Barber dismisses the need for quotas as “artificial”, adding: “I understand there is an impatience – but you need to manage that in a way that totally chimes with what the business requirements are. There aren’t hundreds of people on the board, there are only a small number. So wherever you have got change on the board in terms of composition it needs to be managed in the right way. Iberdrola in seven years now has four women on the board.”

Yet, she is a passionate advocate for the need for improved diversity on boards – whether it is more women, or just others who are not cut from the same corporate cookie cutter.

“Diversity isn’t just a gender issue,” she says. “Traditionally there has been a tendency to recruit from the same mould. That is not just about gender – that is a lot of things.

“For me, diversity in the boardroom is actually about the age spectrum. It is about bringing more women in – but also bringing people with diverse
experience, expertise, career trajectory – that brings a richness into that category.

“The effectiveness of the board is about the diversity and chemistry of those around the board table. That makes for a more-challenging environment. It is much less challenging if everyone looks and thinks the same as you do.

“When you are on a board, what matters is your perspective, your outlook, the hinterland of expertise you bring.

“To be able to effective on the board, you need to bring lots of good business acumen, rigorous independent thinking, sound judgments and a degree of tact and diplomacy.

“Today’s board room isn’t a make bastion of aggression. That is not how business is conducted. It is conducted with robust, intellectual thinking. It is the use of the power influence and persuasion. These are not attributes that are gender specific.”

For Barber, her success is about tenacity. She quotes her family motto: “Good, better, best. Never let it rest. Until your good is better and your better is best”.

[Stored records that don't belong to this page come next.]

Lemma has_pixel_In (p : Z * Z) (l : list (Z * Z)) : has_pixel p l = true <-> In p l.
Proof.
  unfold has_pixel. rewrite existsb_exists. split.
  - intros (q & Hq & E). unfold pixel_eqb in E. apply andb_true_iff in E.
    destruct E as [E1 E2]. apply Z.eqb_eq in E1, E2.
    destruct p, q. cbn in *. now subst.
  - intros H. exists p. split; [exact H|]. unfold pixel_eqb. now rewrite !Z.eqb_refl.
Qed.

(** Membership of a pixel in the list a scan of concrete points reports,
    settled by running the scan. *)
Ltac pixel_in :=
  match goal with
  | |- In ?p ?l => refine (proj1 (has_pixel_In p l) _); vm_compute; reflexivity
  end.

Lemma msaa_full_pixel_matches_noaa_witness :
  RGBAAt (Image (fillTriangles (set_MSAA (NewBackend 4 4) 1) square4 (fillFunc ramp_style))) 2 0
  = RGBAAt (Image (fillTriangles (set_MSAA (NewBackend 4 4) 0) square4 (fillFunc ramp_style))) 2 0.
Proof.
  exact (proj1 (msaa_full_pixel_matches_noaa (NewBackend 4 4) square4 (fillFunc ramp_style)
                  1 2 0
                  (NewBackend_wf 4 4 ltac:(lia) ltac:(lia))
                  (conj (eq_refl : (0 ?= 1) = Lt) (fun E : (1 ?= 4) = Gt => ltac:(discriminate E)))
                  (proj1 (has_pixel_In (2, 0)
                            (fullPixelsMSAA (w (NewBackend 4 4)) (h (NewBackend 4 4)) 1 square4))
                         ltac:(vm_compute; reflexivity))
                  (proj1 (has_pixel_In (2, 0)
                            (coverageNoAA (w (NewBackend 4 4)) (h (NewBackend 4 4)) square4))
                         ltac:(vm_compute; reflexivity)))).
Defined.

(** C6, as stated, fails. In the fill of the square [(0,0)-(4,4)] (two
    triangles sharing the diagonal) at level 1, all four sub-samples of
    pixel [(1, 1)] are inside the rasterized coverage, each inside one of
    the two triangles, but no triangle holds all four: the pixel is
    averaged over its sub-sample positions, and under a colour ramp the
    result differs from the non-anti-aliased one. *)
Lemma msaa_covered_pixel_differs :
  length (pixel_samples 1 1 (samplesMSAA 4 4 1 square4)) = 4%nat /\
  In (1, 1) (coverageNoAA 4 4 square4) /\
  RGBAAt (Image (fillTriangles (set_MSAA (NewBackend 4 4) 1) square4 (fillFunc ramp_style))) 1 1
  = mkRGBA 96 96 96 255 /\
  RGBAAt (Image (fillTriangles (set_MSAA (NewBackend 4 4) 0) square4 (fillFunc ramp_style))) 1 1
  = mkRGBA 64 64 64 255 /\
  RGBAAt (Image (fillTriangles (set_MSAA (NewBackend 4 4) 1) square4 (fillFunc ramp_style))) 1 1
  <> RGBAAt (Image (fillTriangles (set_MSAA (NewBackend 4 4) 0) square4 (fillFunc ramp_style))) 1 1.
Proof.
  assert (H1 : RGBAAt (Image (fillTriangles (set_MSAA (NewBackend 4 4) 1) square4
                                (fillFunc ramp_style))) 1 1 = mkRGBA 96 96 96 255)
    by (vm_compute; reflexivity).
  assert (H2 : RGBAAt (Image (fillTriangles (set_MSAA (NewBackend 4 4) 0) square4
                                (fillFunc ramp_style))) 1 1 = mkRGBA 64 64 64 255)
    by (vm_compute; reflexivity).
  split; [vm_compute; reflexivity|].
  split; [pixel_in|].
  split; [exact H1|]. split; [exact H2|].
  rewrite H1, H2. discriminate.
Qed.

(** ** C5: the colour blended into a partially covered pixel *)

(** C5 (amended). In the multi-sample fill path with level N, a pixel that
    no triangle covers fully and that has sub-samples in coverage is
    blended with the sum of the colours evaluated at those sub-samples,
    each channel divided (integer division) by the total sample count
    [(N+1)^2]: the colour weighted by the coverage. *)
Theorem msaa_partial_pixel_color (b : SoftwareBackend) (pts : list BackendVec)
        (fn : float -> float -> RGBA) (x y : Z) :
  wf_backend b -> 0 < MSAA b ->
  AlphaAt (clip b) x y <> 0 ->
  ~ In (x, y) (fullPixelsMSAA (w b) (h b) (MSAA b) pts) ->
  pixel_samples x y (samplesMSAA (w b) (h b) (MSAA b) pts) <> [] ->
  RGBAAt (Image (fillTriangles b pts fn)) x y
  = mix (coverage_weighted ((MSAA b + 1) * (MSAA b + 1))
           (sample_colors fn (pixel_samples x y (samplesMSAA (w b) (h b) (MSAA b) pts))))
        (RGBAAt (Image b) x y).
Proof.
  intros Hwf Hn Hclip Hnot Hsome. pose proof (layout_of_wf b Hwf) as Hlay.
  pose proof (clearStencil_layout _ _ b Hlay) as Hlay1.
  unfold fillTriangles. cbv zeta.
  change (MSAA (clearStencil b)) with (MSAA b).
  destruct (Z.ltb_spec 0 (MSAA b)); [|lia].
  rewrite (fillTrianglesMSAA_run (w b) (h b)) by assumption.
  destruct (run_guarded_absent (w b) (h b)
              (fun x y => fn (float64_of_int x) (float64_of_int y))
              (fullPixelsMSAA (w b) (h b) (MSAA b) pts) (clearStencil b) x y Hlay1 Hnot)
    as (H1 & H2).
  destruct (run_guarded_layout (w b) (h b)
              (fun x y => fn (float64_of_int x) (float64_of_int y))
              (fullPixelsMSAA (w b) (h b) (MSAA b) pts) (clearStencil b) Hlay1)
    as (L1 & L2 & _).
  change (run_pixels (fun x y b => guarded_blend b x y (fn (float64_of_int x) (float64_of_int y))))
    with (run_pixels (paintFull fn)) in H1, H2, L1, L2.
  assert (Hb : in_bounds (w b) (h b) x y).
  { destruct Hwf as (_ & _ & _ & _ & Hc & _).
    apply (AlphaAt_nonzero_in_bounds (w b) (h b) (clip b)); assumption. }
  rewrite (average_samples_pixel (w b) (h b)); try assumption.
  - rewrite H1. reflexivity.
  - reflexivity.
  - apply Hb.
  - rewrite L2. exact Hclip.
  - rewrite H2, clearStencil_zero. lia.
Qed.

As a mother of two young children, aged eight and five, it has also been about choosing to “make it work” for her. She is often up at 5:30am to catch the red eye to Bilbao to attend monthly board meetings. She is of that generation of women who has both a family and a fast-track career.

“A lot of women who are at senior levels never took much time out for their children. And that is a choice. I made that choice. I know other women whose salary went on childcare for a good number of years. That was a choice they wanted to make. These aren’t choices for everyone. I know many women who wouldn’t want my lifestyle.”

For others who wish to follow in her footsteps and build a portfolio career, she advises them to first look at charity boards as a means of getting experience.